Усложним задачу. Вновь, как во дворе у Акети, десятки нелепых песочных силуэтов начали обретать форму по краям полигона. На этот раз они были куда массивнее и больше моей фигуры, но не сильно впечатлили армейского — он так и продолжал хлестать поверхность полигона, ровно до того момента, как такой же пыльно-песочный доспех не окружил меня, сделав неотличимым от миражей. Несколько десятков фигур начали хаотично перемещаться вокруг учителя, огрызаясь воздушными молотами, оковами ветра и другими изматывающими, но нелетальными техниками. Ясное дело, бил только я, но отличить мой силуэт от остальных, в особенности будучи привязанным к одной точке — сложно.

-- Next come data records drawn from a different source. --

(** The last bid of a sorted bucket is above all the others. *)
Lemma sorted_last_max l x y :
  StronglySorted bid_lt l -> last l = Some y -> x ∈ l -> x = y \/ bid_lt x y.
Proof.
  induction 1 as [|z l Hs IH Hf]; [by rewrite elem_of_nil|].
  intros Hlast Hx. apply elem_of_cons in Hx as [->|Hx].
  - destruct l as [|w l]; simpl in Hlast; [by left; simplify_eq|].
    right. rewrite Forall_forall in Hf. apply Hf. apply last_Some_elem_of. by rewrite <- Hlast.
  - destruct l as [|w l]; [by apply elem_of_nil in Hx|]. by apply IH.
Qed.

(** A bucket passing [check_higher] at value [a] is below a bid of value [a]. *)
Lemma check_higher_below a l nb :
  StronglySorted bid_lt l -> Forall (fun b => is_ok (bid_value b) = true) l ->
  check_higher a l = Ok tt -> bid_value nb = Ok a -> Forall (fun x => bid_lt x nb) l.
Proof.
  intros Hs Hv Hc Hnb. unfold check_higher in Hc.
  destruct (last l) as [y|] eqn:Hlast; [|by apply last_None in Hlast as ->].
  apply rbind_ok in Hc as (cur & Hcur & Hreq). apply require_ok, bool_decide_eq_true in Hreq.
  assert (Hy : bid_lt y nb) by (unfold bid_lt, bid_ltb; rewrite Hcur, Hnb; apply bool_decide_eq_true; lia).
  apply Forall_forall. intros x Hx. destruct (sorted_last_max l x y Hs Hlast Hx) as [->|Hxy]; [done|].
  by eapply bid_lt_trans.
Qed.

Lemma calculate_origins_empty : calculate_origins ∅ = Ok 0.
Proof. unfold calculate_origins, origin_values. by rewrite map_to_list_empty. Qed.

Lemma bid_value_new buyer amount start e origins w :
  total_of origins = Ok w ->
  bid_value (Bid.mk buyer amount start e (default ∅ origins)) =
  calculate_actual_amount amount w.
Proof.
  unfold bid_value. destruct origins; simpl; intros Hw.
  - by rewrite Hw.
  - rewrite calculate_origins_empty. by injection Hw as <-.
Qed.

Lemma evict_oldest_spec ft N bs m r :
  evict_oldest ft N bs m = Ok r ->
  if bool_decide (N < Z.of_nat (length bs))
  then r = (drop 1 bs, Market.set_promises (Market.promises m ++ refunds_of ft (take 1 bs)) m)
  else r = (bs, m).
Proof.
  unfold evict_oldest. case_bool_decide; intros Hr; [|by st_inv].
  destruct bs as [|early rest]; st_inv. rewrite refund_bid_run in *. by st_inv.
Qed.

Lemma add_bid_inv key amount ft buyer sale start e origins m r :
  add_bid key amount ft buyer sale start e origins m = Ok r ->
  exists w a kept m1,
    ft ∈ Market.ft_token_ids m /\ total_of origins = Ok w /\ w < MAX_ORIGINS /\
    calculate_actual_amount amount w = Ok a /\
    check_higher a (bucket ft sale) = Ok tt /\
    evict_oldest ft (Market.bid_history_length m)
      (bucket ft sale ++ [Bid.mk buyer amount start e (default ∅ origins)]) m = Ok (kept, m1) /\
    r = (tt, Market.set_sales (<[key := Sale.set_bids (<[ft := kept]> (Sale.bids sale)) sale]>
                                 (Market.sales m1)) m1).
Proof.
  unfold add_bid. intros H. st_inv. eexists _, _, _, _. split_and!; eauto.
Qed.

Lemma set_sales_promises x m : Market.promises (Market.set_sales x m) = Market.promises m.
Proof. by destruct m. Qed.
Lemma set_promises_sales x m : Market.sales (Market.set_promises x m) = Market.sales m.
Proof. by destruct m. Qed.
Lemma set_sales_sales x m : Market.sales (Market.set_sales x m) = x.
Proof. by destruct m. Qed.
Lemma set_sales_history x m :
  Market.bid_history_length (Market.set_sales x m) = Market.bid_history_length m.
Proof. by destruct m. Qed.
Lemma set_promises_history x m :
  Market.bid_history_length (Market.set_promises x m) = Market.bid_history_length m.
Proof. by destruct m. Qed.
Lemma set_bids_bids bs s : Sale.bids (Sale.set_bids bs s) = bs.
Proof. by destruct s. Qed.

#[export] Hint Rewrite set_sales_promises set_promises_sales set_sales_sales set_sales_history
  set_promises_history set_bids_bids : market_rw.

(** The bucket after pushing a bid that passed [check_higher]. *)
Lemma push_sorted N l nb a :
  (l = [] \/ bucket_ok N l) -> check_higher a l = Ok tt -> bid_value nb = Ok a ->
  StronglySorted bid_lt (l ++ [nb]) /\ Forall (fun b => is_ok (bid_value b) = true) (l ++ [nb]).
Proof.
  intros Hl Hc Hnb.
  assert (Hok : StronglySorted bid_lt l /\ Forall (fun b => is_ok (bid_value b) = true) l).
  { destruct Hl as [->|(_ & _ & ? & ?)]; [split; constructor | done]. }
  destruct Hok as [Hs Hv]. split.
  - apply StronglySorted_app_2; [|done|repeat constructor].
    intros x1 x2 Hx1 ->%list_elem_of_singleton.
    pose proof (check_higher_below a l nb Hs Hv Hc Hnb) as Hb. rewrite Forall_forall in Hb. eauto.
  - apply Forall_app. split; [done|]. repeat constructor. by rewrite Hnb.
Qed.

(** Eviction keeps a bucket of at most [N] bids whose last bid is the new one. *)
Lemma evicted_bucket_ok N l nb :
  1 <= N -> Z.of_nat (length l) <= N ->
  StronglySorted bid_lt (l ++ [nb]) -> Forall (fun b => is_ok (bid_value b) = true) (l ++ [nb]) ->
  let pushed := l ++ [nb] in
  let kept := if bool_decide (N < Z.of_nat (length pushed)) then drop 1 pushed else pushed in
  bucket_ok N kept /\ last kept = Some nb.
Proof.
  intros HN Hlen Hs Hv pushed kept. subst pushed kept. unfold bucket_ok. rewrite length_app. simpl.
  case_bool_decide as Hfull.
  - destruct l as [|b0 l]; simpl in *; [lia|]. rewrite drop_0.
    split; [split_and! | by rewrite last_snoc].
    + by destruct l.
    + rewrite length_app. simpl. lia.
    + by apply Forall_cons in Hv as [_ ?].
    + by apply StronglySorted_cons in Hs as [_ ?].
  - split; [split_and!; try done | by rewrite last_snoc].
    + by destruct l.
    + rewrite length_app. simpl. lia.
Qed.

(** C4: [add_bid] stores exactly the old bucket with the new bid appended,
    minus its oldest entry when that exceeds [bid_history_length], and the
    only promise it creates is the refund of that evicted bid, for its full
    stored price. *)
Theorem add_bid_effect key amount ft buyer sale start e origins m m' :
  add_bid key amount ft buyer sale start e origins m = Ok (tt, m') ->
  let pushed := bucket ft sale ++ [Bid.mk buyer amount start e (default ∅ origins)] in
  let full := bool_decide (Market.bid_history_length m < Z.of_nat (length pushed)) in
  Market.sales m' !! key =
    Some (Sale.set_bids (<[ft := if full then drop 1 pushed else pushed]> (Sale.bids sale)) sale) /\
  Market.promises m' = Market.promises m ++ (if full then refunds_of ft (take 1 pushed) else []).
Proof.
  intros H. cbv zeta. apply add_bid_inv in H as (w & a & kept & m1 & _ & _ & _ & _ & _ & Hev & Hr).
  injection Hr as ->. apply evict_oldest_spec in Hev.
  destruct (bool_decide _); injection Hev as -> ->; autorewrite with market_rw;
    rewrite lookup_insert_eq; by rewrite ?app_nil_r.
Qed.

(** What [add_bid] does to the market: it replaces the sale by one that
    again satisfies the ledger invariant, with the new bid last of its
    bucket, and changes nothing but [sales] and [promises]. *)
Lemma add_bid_stores key amount ft buyer sale start e origins m m' :
  1 <= Market.bid_history_length m ->
  sale_bids_ok (Market.bid_history_length m) sale ->
  add_bid key amount ft buyer sale start e origins m = Ok (tt, m') ->
  exists sale', Market.sales m' = <[key := sale']> (Market.sales m) /\
    sale_bids_ok (Market.bid_history_length m) sale' /\
    last (bucket ft sale') = Some (Bid.mk buyer amount start e (default ∅ origins)) /\
    only_sales_promises m m'.
Proof.
  intros HN Hok H.
  apply add_bid_inv in H as (w & a & kept & m1 & _ & Hw & _ & Ha & Hc & Hev & Hr).
  injection Hr as ->. apply evict_oldest_spec in Hev.
  assert (Hl : bucket ft sale = [] \/ bucket_ok (Market.bid_history_length m) (bucket ft sale)).
  { unfold bucket. destruct (Sale.bids sale !! ft) eqn:E; [right; by eapply Hok | by left]. }
  assert (Hlen : Z.of_nat (length (bucket ft sale)) <= Market.bid_history_length m).
  { destruct Hl as [->|(_ & ? & _)]; simpl; lia. }
  rewrite <- (bid_value_new buyer amount start e origins w Hw) in Ha.
  destruct (push_sorted _ _ _ _ Hl Hc Ha) as [Hsort Hval].
  destruct (evicted_bucket_ok _ _ _ HN Hlen Hsort Hval) as [Hk Hlast]. cbv zeta in Hk, Hlast.
  assert (Hh : Market.bid_history_length m1 = Market.bid_history_length m /\
               kept = if bool_decide (Market.bid_history_length m <
                                      Z.of_nat (length (bucket ft sale ++ [Bid.mk buyer amount start e (default ∅ origins)])))
                      then drop 1 (bucket ft sale ++ [Bid.mk buyer amount start e (default ∅ origins)])
                      else bucket ft sale ++ [Bid.mk buyer amount start e (default ∅ origins)]).
  { revert Hev. case_bool_decide; intros [= -> ->]; by autorewrite with market_rw. }
  assert (Hm1 : only_sales_promises m m1 /\ Market.sales m1 = Market.sales m).
  { revert Hev. case_bool_decide; intros [= _ ->]; split; try frame_solve; by autorewrite with market_rw. }
  destruct Hh as [Hh ->]. destruct Hm1 as [Hm1 Hs1].
  eexists. autorewrite with market_rw. rewrite Hs1. split; [done|]. split_and!; cycle 2.
  { rewrite Hm1. frame_solve. }
  - unfold sale_bids_ok. rewrite set_bids_bids. by apply map_Forall_insert_2.
  - unfold bucket. by rewrite set_bids_bids, lookup_insert_eq.
Qed.

(** C3: The ledger invariant is preserved by [add_bid]: when the bid history
    length is at least one and every bucket of the sale is non-empty,
    strictly increasing in fee-exclusive value and within the history
    length, the stored sale again satisfies this, and the new bid is the
    last of its bucket. *)
Theorem add_bid_preserves_ledger key amount ft buyer sale start e origins m m' :
  1 <= Market.bid_history_length m ->
  sale_bids_ok (Market.bid_history_length m) sale ->
  add_bid key amount ft buyer sale start e origins m = Ok (tt, m') ->
  exists sale', Market.sales m' !! key = Some sale' /\
    sale_bids_ok (Market.bid_history_length m') sale' /\
    last (bucket ft sale') = Some (Bid.mk buyer amount start e (default ∅ origins)).
Proof.
  intros HN Hok H.
  destruct (add_bid_stores _ _ _ _ _ _ _ _ _ _ HN Hok H) as (sale' & Hs & Hok' & Hlast & Hfr).
  exists sale'. rewrite Hs, lookup_insert_eq. split_and!; [done| |done].
  rewrite Hfr. by autorewrite with market_rw.
Qed.

(** C5: A bid whose fee-exclusive value does not exceed that of the last bid
    of its currency is rejected ([add_bid] fails; nothing is stored). *)
Theorem add_bid_rejects_not_higher key amount ft buyer sale start e origins m cur a_cur w a :
  last (bucket ft sale) = Some cur -> bid_value cur = Ok a_cur ->
  total_of origins = Ok w -> calculate_actual_amount amount w = Ok a -> a <= a_cur ->
  is_ok (add_bid key amount ft buyer sale start e origins m) = false.
Proof.
  intros Hlast Hcur Hw Ha Hle. destruct (add_bid _ _ _ _ _ _ _ _ m) as [[[] m']|] eqn:H; [|done].
  apply add_bid_inv in H as (w' & a' & _ & _ & _ & Hw' & _ & Ha' & Hc & _).
  rewrite Hw in Hw'. injection Hw' as <-. rewrite Ha in Ha'. injection Ha' as <-.
  unfold check_higher in Hc. rewrite Hlast in Hc. st_inv. rewrite Hcur in H. injection H as ->. lia.
Qed.

(** C6: [remove_bid] refunds the caller whatever [price] they name: on a sale
    with bids in [ft], if none of them is the caller's at that price,
    [internal_remove_bid] returns [None], which is ignored, nothing is
    removed, and a transfer of [price] to the caller is still created. *)
Theorem remove_bid_refunds_unmatched env nft tok ft price m sale bs :
  attached_deposit env = 1 ->
  Market.sales m !! contract_and_token_id nft tok = Some sale ->
  Sale.bids sale !! ft = Some bs ->
  Forall (fun b => ~ (Bid.owner_id b = predecessor_account_id env /\ Bid.price b = price)) bs ->
  remove_bid env nft tok ft price m =
    Ok (tt, Market.set_promises
              (Market.promises m ++ refunds_of ft [Bid.mk (predecessor_account_id env) price 0 None ∅]) m).
Proof.
  intros H1 Hsale Hbs Hnone. unfold remove_bid, internal_remove_bid, assert_one_yocto, st_bind, st_get, st_lift.
  rewrite bool_decide_eq_true_2 by done. simpl. rewrite Hsale. simpl. rewrite Hbs. simpl.
  rewrite (proj2 (list_find_None _ bs) Hnone). simpl. by rewrite refund_bid_run.
Qed.

Lemma retain_step_run ft now b m :
  (match Bid.end_ b with
   | Some e => if bool_decide (now >= e)
               then do! refund_bid ft (Bid.owner_id b) (Bid.price b) ;; st_ret false
               else st_ret true
   | None => st_ret true
   end) m =
  Ok (negb (expired now b),
      if expired now b then Market.set_promises (Market.promises m ++ refunds_of ft [b]) m else m).
Proof.
  unfold expired. destruct (Bid.end_ b); [case_bool_decide|]; try done.
  unfold st_bind. rewrite refund_bid_run. unfold refunds_of. simpl. by case_bool_decide.
Qed.

Lemma retain_unexpired_run ft now bs m :
  retain_unexpired ft now bs m =
    Ok (filter (fun b => expired now b = false) bs,
        Market.set_promises (Market.promises m ++ refunds_of ft (filter (fun b => expired now b = true) bs)) m).
Proof.
  revert m. induction bs as [|b bs IH]; intros m; cbn [retain_unexpired].
  - simpl. by rewrite app_nil_r, set_promises_id.
  - unfold st_bind at 1. rewrite retain_step_run. rewrite !filter_cons.
    destruct (expired now b); unfold st_bind; simpl; rewrite IH; unfold st_ret.
    + by rewrite set_promises_set_promises, set_promises_promises, <- app_assoc.
    + done.
Qed.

Чистое небо помутнело от тысяч капель, с бешенной скоростью несущихся к земле — учитель отреагировал. Капли в полете образовывали плоскости и тут же резко уходили вбок, разрезая на части очередной мираж, разбивая в комья грязной земли или взрывая заложенной силой. Земля очень скоро пропиталась влагой, поверхность больше походила на месиво после ливня, по которому тяжело шагал армейский учитель, пытаясь уничтожить — теперь уже в полную силу — очередной мираж из десятков тех, что образовывались за дождливой территорией и сразу же начинали в бешенном темпе носиться вокруг. Боец так увлекся разрушением, что лично я наблюдал за происходящим с солидного удаления, не желая пробовать на себе Обратный дождь — вихрь воды, что вырвался из земли тысячами игл и понесся ввысь, чтобы упасть обратно другой, не менее смертоносной, стороной. Соперник даже не обращал внимания, что миражи и не отвечают ему вовсе, но бесился еще больше, когда очередная куча песка превращалась в грязь прямо возле его ног, заставляя идти по бедро в образовавшейся грязевой жиже. Учитель напоминал лешего, вырвавшегося из дикой чащобы — одежда, не смотря на защиту, скрылась под толстым слоем земли, как и лицо с яростно вращающимися, алчущими крови, глазами. Все миражи в едином порыве двинулись к нему, чтобы разбиться о водяной покров и увеличить грязевое болото вокруг. Учитель тонул, хлестая плетьми, водяными лезвиями вокруг себя, не замечая, как воздушная стена, кольцом окружившая трясину, сжимается колодцем и поднимает уровень жижи еще выше. Выданный в молоко водяной шквал чуть не потопил самого бойца, накрыв волной грязи.